— Дана… Моя страна находится в состоянии тяжелейшей войны. Что бы там ни трещали пропагандисты, положение критическое, почти безвыходное. Так вот, если я сейчас уеду, оно станет совсем безвыходным.
— Ну и пусть! — яростно выкрикнула девушка. — Для кого вы собираетесь искать выход? Для вашего фюрера, что ли, который и затеял эту чёртову войну? Для коменданта Равенсбрюка? И его кодлы? Да пускай они все тут сдохнут под бомбёжками, туда им и дорога, вам-то что?

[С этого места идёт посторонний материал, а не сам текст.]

(** ** The integer parser, both ways *)

Lemma der_integer_padded_firstn (body : list byte) (k : nat) :
  (0 < k <= length body)%nat ->
  der_integer_padded (firstn k body)
  = ((peek 0 body =? 0x00) && (Z.of_nat k >? 1)
     && (Z.land (peek 1 body) 0x80 =? 0x00))
    || ((peek 0 body =? 0xFF) && (Z.of_nat k >? 1)
        && (Z.land (peek 1 body) 0x80 =? 0x80)).
Proof.
  intros Hk. unfold der_integer_padded.
  rewrite length_firstn, (peek_firstn 0) by lia.
  replace (Nat.min k (length body)) with k by lia.
  assert (Hgt : (Z.of_nat k >? 1) = (1 <? k)%nat).
  { destruct (Z.gtb_spec (Z.of_nat k) 1), (Nat.ltb_spec 1 k);
      lia || reflexivity. }
  rewrite Hgt. destruct (Nat.ltb_spec 1 k) as [H1|H1].
  - rewrite (peek_firstn 1) by lia. reflexivity.
  - rewrite !andb_false_r. reflexivity.
Qed.

Lemma der_integer_value_range (content : list byte) :
  0 <= der_integer_value content < Scalar.n.
Proof.
  unfold der_integer_value, der_integer_overflows.
  pose proof scalar_n_pos.
  pose proof (be_decode_range (drop_zeros content)) as Hr.
  destruct (Z.land (peek 0 content) 128 =? 128); cbn [orb]; [lia|].
  destruct (32 <? length (drop_zeros content))%nat; cbn [orb]; [lia|].
  destruct (Z.leb_spec Scalar.n (be_decode (drop_zeros content))); lia.
Qed.

(** What a successful parse of an INTEGER tells about the input. *)
Lemma der_parse_integer_inv (r0 : Scalar.scalar) (sig : list byte)
    (v : Scalar.scalar) (rest : list byte) :
  der_parse_integer r0 sig = (1, v, rest) ->
  exists content : list byte,
    der_integer_accepts sig content rest /\ v = der_integer_value content.
Proof.
  intros Hp. pose proof Hp as Hp0. unfold der_parse_integer in Hp.
  destruct sig as [|t sig1]; [discriminate Hp|].
  cbn [length Nat.eqb orb tl] in Hp. unfold peek at 1 in Hp. cbn [nth] in Hp.
  destruct (Z.eqb_spec (byte_val t) 0x02) as [Htag|]; [|discriminate Hp].
  cbn [negb] in Hp.
  destruct (der_read_len sig1) as [rlen body] eqn:Hlen.
  destruct (Z.leb_spec rlen 0); [discriminate Hp|].
  destruct (Z.gtb_spec rlen (Z.of_nat (length body))); [discriminate Hp|].
  cbn [orb] in Hp.
  assert (Hr : 0 < rlen <= Z.of_nat (length body)) by lia.
  assert (Hpad : der_integer_padded (firstn (Z.to_nat rlen) body) = false).
  { rewrite der_integer_padded_firstn, Z2Nat.id by lia.
    destruct ((peek 0 body =? 0) && (rlen >? 1)
              && (Z.land (peek 1 body) 128 =? 0)); [discriminate Hp|].
    destruct ((peek 0 body =? 255) && (rlen >? 1)
              && (Z.land (peek 1 body) 128 =? 128)); [discriminate Hp|].
    reflexivity. }
  rewrite (der_parse_integer_body r0 t sig1 body rlen Htag Hlen Hr Hpad)
    in Hp0.
  injection Hp0 as Hv Hrest.
  exists (firstn (Z.to_nat rlen) body). split; [|symmetry; exact Hv].
  exists t, sig1, body, rlen. repeat split; try assumption; try lia.
  symmetry; exact Hrest.
Qed.

Lemma der_parse_integer_intro (r0 : Scalar.scalar)
    (sig content rest : list byte) :
  der_integer_accepts sig content rest ->
  der_parse_integer r0 sig = (1, der_integer_value content, rest).
Proof.
  intros (t & sig1 & body & rlen & -> & Htag & Hlen & Hr & -> & -> & Hpad).
  apply der_parse_integer_body; assumption.
Qed.

(** X2: the integer parser returns 1 with the scalar [v] and the cursor
    [rest] exactly when the input starts with the tag 0x02, a length of at
    least one that fits, and contents octets without excessive padding,
    [v] being the value of the contents (zero on overflow) and [rest] what
    follows them; in every other case it returns 0 and the scalar is as it
    was on entry. *)
Theorem der_parse_integer_accepts_iff (r0 : Scalar.scalar)
    (sig : list byte) (v : Scalar.scalar) (rest : list byte) :
  (der_parse_integer r0 sig = (1, v, rest)
   <-> exists content : list byte,
         der_integer_accepts sig content rest
         /\ v = der_integer_value content)
  /\ (fst (fst (der_parse_integer r0 sig)) = 1
      \/ (fst (fst (der_parse_integer r0 sig)) = 0
          /\ snd (fst (der_parse_integer r0 sig)) = r0)).
Proof.
  split.
  - split.
    + apply der_parse_integer_inv.
    + intros (content & Hacc & ->). apply der_parse_integer_intro. exact Hacc.
  - destruct (der_parse_integer_failure_frame r0 sig) as [H|H];
      [right; exact H | left; exact H].
Qed.

(** ** The signature parser: outputs, canonical form, prefix freedom *)

Lemma ecdsa_sig_parse_inv (rr0 rs0 : Scalar.scalar) (sig : list byte)
    (r s : Scalar.scalar) :
  ecdsa_sig_parse rr0 rs0 sig = (1, r, s) ->
  exists (c : byte) (sig1 body after_r : list byte),
    sig = c :: sig1 /\ byte_val c = 0x30
    /\ der_read_len sig1 = (Z.of_nat (length body), body)
    /\ der_parse_integer rr0 body = (1, r, after_r)
    /\ der_parse_integer rs0 after_r = (1, s, []).
Proof.
  unfold ecdsa_sig_parse. destruct sig as [|c sig1]; [discriminate|].
  cbn [length Nat.eqb orb tl]. unfold peek at 1. cbn [nth].
  destruct (Z.eqb_spec (byte_val c) 0x30) as [Htag|]; [|discriminate].
  cbn [negb].
  destruct (der_read_len sig1) as [seqlen body] eqn:Hlen.
  destruct ((seqlen <? 0) || (seqlen >? Z.of_nat (length body)));
    [discriminate|].
  destruct (Z.eqb_spec seqlen (Z.of_nat (length body))) as [->|];
    [|discriminate].
  cbn [negb].
  pose proof (der_parse_integer_failure_frame rr0 body) as F1.
  destruct (der_parse_integer rr0 body) as [[ok1 rr1] after_r] eqn:Hr.
  cbn [fst snd] in F1. destruct F1 as [[-> _]| ->]; [discriminate|].
  cbn [Z.eqb].
  pose proof (der_parse_integer_failure_frame rs0 after_r) as F2.
  destruct (der_parse_integer rs0 after_r) as [[ok2 rs2] after_s] eqn:Hs.
  cbn [fst snd] in F2. destruct F2 as [[-> _]| ->]; [discriminate|].
  cbn [Z.eqb].
  destruct after_s as [|x after_s]; cbn [length Nat.eqb negb];
    [|discriminate].
  intros E. injection E as -> ->.
  exists c, sig1, body, after_r.
  split; [reflexivity|]. split; [exact Htag|]. split; [exact Hlen|].
  split; [exact Hr | exact Hs].
Qed.

Lemma ecdsa_sig_parse_intro (rr0 rs0 : Scalar.scalar) (c : byte)
    (sig1 body after_r : list byte) (r s : Scalar.scalar) :
  byte_val c = 0x30 ->
  der_read_len sig1 = (Z.of_nat (length body), body) ->
  der_parse_integer rr0 body = (1, r, after_r) ->
  der_parse_integer rs0 after_r = (1, s, []) ->
  ecdsa_sig_parse rr0 rs0 (c :: sig1) = (1, r, s).
Proof.
  intros Htag Hlen Hr Hs. unfold ecdsa_sig_parse.
  cbn [length Nat.eqb orb tl]. unfold peek at 1. cbn [nth].
  rewrite Htag, Hlen. cbn [Z.eqb Pos.eqb negb].
  destruct (Z.ltb_spec (Z.of_nat (length body)) 0); [lia|].
  rewrite Z.gtb_ltb, Z.ltb_irrefl, Z.eqb_refl. cbn [orb negb].
  rewrite Hr. cbn [Z.eqb]. rewrite Hs. reflexivity.
Qed.

Lemma ecdsa_sig_parse_flag (rr0 rs0 : Scalar.scalar) (sig : list byte) :
  fst (fst (ecdsa_sig_parse rr0 rs0 sig)) = 0
  \/ exists r s : Scalar.scalar, ecdsa_sig_parse rr0 rs0 sig = (1, r, s).
Proof.
  unfold ecdsa_sig_parse.
  destruct ((length sig =? 0)%nat || negb (peek 0 sig =? 48));
    [left; reflexivity|].
  destruct (der_read_len (tl sig)) as [seqlen body].
  destruct ((seqlen <? 0) || (seqlen >? Z.of_nat (length body)));
    [left; reflexivity|].
  destruct (negb (seqlen =? Z.of_nat (length body))); [left; reflexivity|].
  destruct (der_parse_integer rr0 body) as [[ok1 rr1] after_r].
  destruct (ok1 =? 0); [left; reflexivity|].
  destruct (der_parse_integer rs0 after_r) as [[ok2 rs2] after_s].
  destruct (ok2 =? 0); [left; reflexivity|].
  destruct (negb (length after_s =? 0)%nat); [left; reflexivity|].
  right. exists rr1, rs2. reflexivity.
Qed.

(** X3: when the signature parser succeeds, both scalars it stores are
    reduced (in [0, n)) and they depend on the input bytes only, not on
    what the outputs held on entry. *)
Theorem ecdsa_sig_parse_outputs (rr0 rs0 : Scalar.scalar) (sig : list byte)
    (r s : Scalar.scalar) :
  ecdsa_sig_parse rr0 rs0 sig = (1, r, s) ->
  0 <= r < Scalar.n /\ 0 <= s < Scalar.n
  /\ forall rr1 rs1 : Scalar.scalar,
       ecdsa_sig_parse rr1 rs1 sig = (1, r, s).
Proof.
  intros Hp.
  destruct (ecdsa_sig_parse_inv _ _ _ _ _ Hp)
    as (c & sig1 & body & after_r & -> & Htag & Hlen & Hr & Hs).
  destruct (der_parse_integer_inv _ _ _ _ Hr) as (cr & Hacc_r & ->).
  destruct (der_parse_integer_inv _ _ _ _ Hs) as (cs & Hacc_s & ->).
  split; [apply der_integer_value_range|].
  split; [apply der_integer_value_range|].
  intros rr1 rs1.
  apply (ecdsa_sig_parse_intro rr1 rs1 c sig1 body after_r); try assumption.
  - apply der_parse_integer_intro. exact Hacc_r.
  - apply der_parse_integer_intro. exact Hacc_s.
Qed.

Lemma ecdsa_sig_parse_outputs_witness :
  0 <= 5 < Scalar.n /\ 0 <= 0 < Scalar.n
  /\ forall rr1 rs1 : Scalar.scalar,
       ecdsa_sig_parse rr1 rs1
         ["048"%byte; "006"%byte; "002"%byte; "001"%byte; "005"%byte;
          "002"%byte; "001"%byte; "133"%byte] = (1, 5, 0).
Proof.
  apply (ecdsa_sig_parse_outputs 7 8
           ["048"%byte; "006"%byte; "002"%byte; "001"%byte; "005"%byte;
            "002"%byte; "001"%byte; "133"%byte] 5 0).
  reflexivity.
Defined.

Lemma be_decode_inj (a : list byte) :
  forall b : list byte,
    length a = length b -> be_decode a = be_decode b -> a = b.
Proof.
  induction a as [|x a IH]; intros [|y b] Hlen Hval;
    try discriminate Hlen; [reflexivity|].
  cbn [length] in Hlen. injection Hlen as Hlen.
  rewrite !be_decode_cons, Hlen in Hval.
  pose proof (be_decode_range a) as Ha. rewrite Hlen in Ha.
  pose proof (be_decode_range b) as Hb.
  rewrite (Z.mul_comm (byte_val x)), (Z.mul_comm (byte_val y)) in Hval.
  destruct (Z.div_mod_unique _ _ _ _ _ (or_introl Ha) (or_introl Hb) Hval)
    as [Hq Hr].
  f_equal; [apply byte_val_inj; exact Hq | apply IH; assumption].
Qed.

Lemma drop_zeros_head (l : list byte) :
  drop_zeros l = []
  \/ exists (h : byte) (t : list byte),
       drop_zeros l = h :: t /\ byte_val h <> 0.
Proof.
  induction l as [|b l IH]; [left; reflexivity|].
  cbn [drop_zeros]. destruct (Z.eqb_spec (byte_val b) 0) as [E|E];
    [exact IH|]. right. exists b, l. split; [reflexivity | exact E].
Qed.

Lemma be_decode_nonzero_head (h : byte) (t : list byte) :
  byte_val h <> 0 -> 256 ^ Z.of_nat (length t) <= be_decode (h :: t).
Proof.
  intros Hh. rewrite be_decode_cons.
  pose proof (byte_val_range h). pose proof (be_decode_range t).
  assert (0 < 256 ^ Z.of_nat (length t)) by (apply Z.pow_pos_nonneg; lia).
  nia.
Qed.

(** Two strings without leading zero bytes and with the same value are the
    same string. *)
Lemma drop_zeros_unique (c c' : list byte) :
  be_decode c = be_decode c' -> drop_zeros c = drop_zeros c'.
Proof.
  intros Hval.
  rewrite <- (be_decode_drop_zeros c), <- (be_decode_drop_zeros c') in Hval.
  apply be_decode_inj; [|exact Hval].
  destruct (drop_zeros_head c) as [E|(h & t & E & Hh)];
    destruct (drop_zeros_head c') as [E'|(h' & t' & E' & Hh')];
    rewrite E, E' in *.
  - reflexivity.
  - pose proof (be_decode_nonzero_head h' t' Hh') as Hlow.
    assert (0 < 256 ^ Z.of_nat (length t')) by (apply Z.pow_pos_nonneg; lia).
    change (be_decode []) with 0 in Hval. lia.
  - pose proof (be_decode_nonzero_head h t Hh) as Hlow.
    assert (0 < 256 ^ Z.of_nat (length t)) by (apply Z.pow_pos_nonneg; lia).
    change (be_decode []) with 0 in Hval. lia.
  - pose proof (be_decode_nonzero_head h t Hh) as Hlow.
    pose proof (be_decode_nonzero_head h' t' Hh') as Hlow'.
    pose proof (be_decode_range (h :: t)) as Hup.
    pose proof (be_decode_range (h' :: t')) as Hup'.
    cbn [length] in *. rewrite Hval in *.
    assert (Z.of_nat (length t) < Z.of_nat (S (length t'))).
    { apply (Z.pow_lt_mono_r_iff 256); lia. }
    assert (Z.of_nat (length t') < Z.of_nat (S (length t))).
    { apply (Z.pow_lt_mono_r_iff 256); lia. }
    lia.
Qed.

— Дана, я прекрасно понимаю, что ты и полмира в придачу хотели бы сейчас видеть Германию не иначе как раскатанной в пустыню русскими танками. Наверное, это даже было бы справедливо. Хотя бы из-за Равенсбрюка. Но это моя страна, какой бы она ни была. Если я сейчас покину её, я буду никто. Просто никто. Совсем никто. Тень без имени, без прошлого… Кто это вон тот длинный тип? А, так… Беглый нацист. Подрапал, когда понял, что его шайке ничего не светит. Как крыса с тонущего корабля… Это до тошноты банально звучит, но человек без родины — всё равно что дерево без корней.
— Значит, я и есть дерево без корней, — вставила Дана.
— Ты так выросла. Есть такое пустынное растение, перекати-поле. Наступает момент, когда ему приходится отрываться от корня.
— А у вас, значит, так называемый долг. Перед вашим фатерляндом.
— Да, многие называют это именно так.
— Но вы же сами говорили… — Дана кусала губы, чтобы не расплакаться, — вы же говорили, что подчиняться нужно только рассудком, только тогда, когда это выгодно… А вам же теперь совсем невыгодно, разве не так?.. Так что ж получается, вы врали?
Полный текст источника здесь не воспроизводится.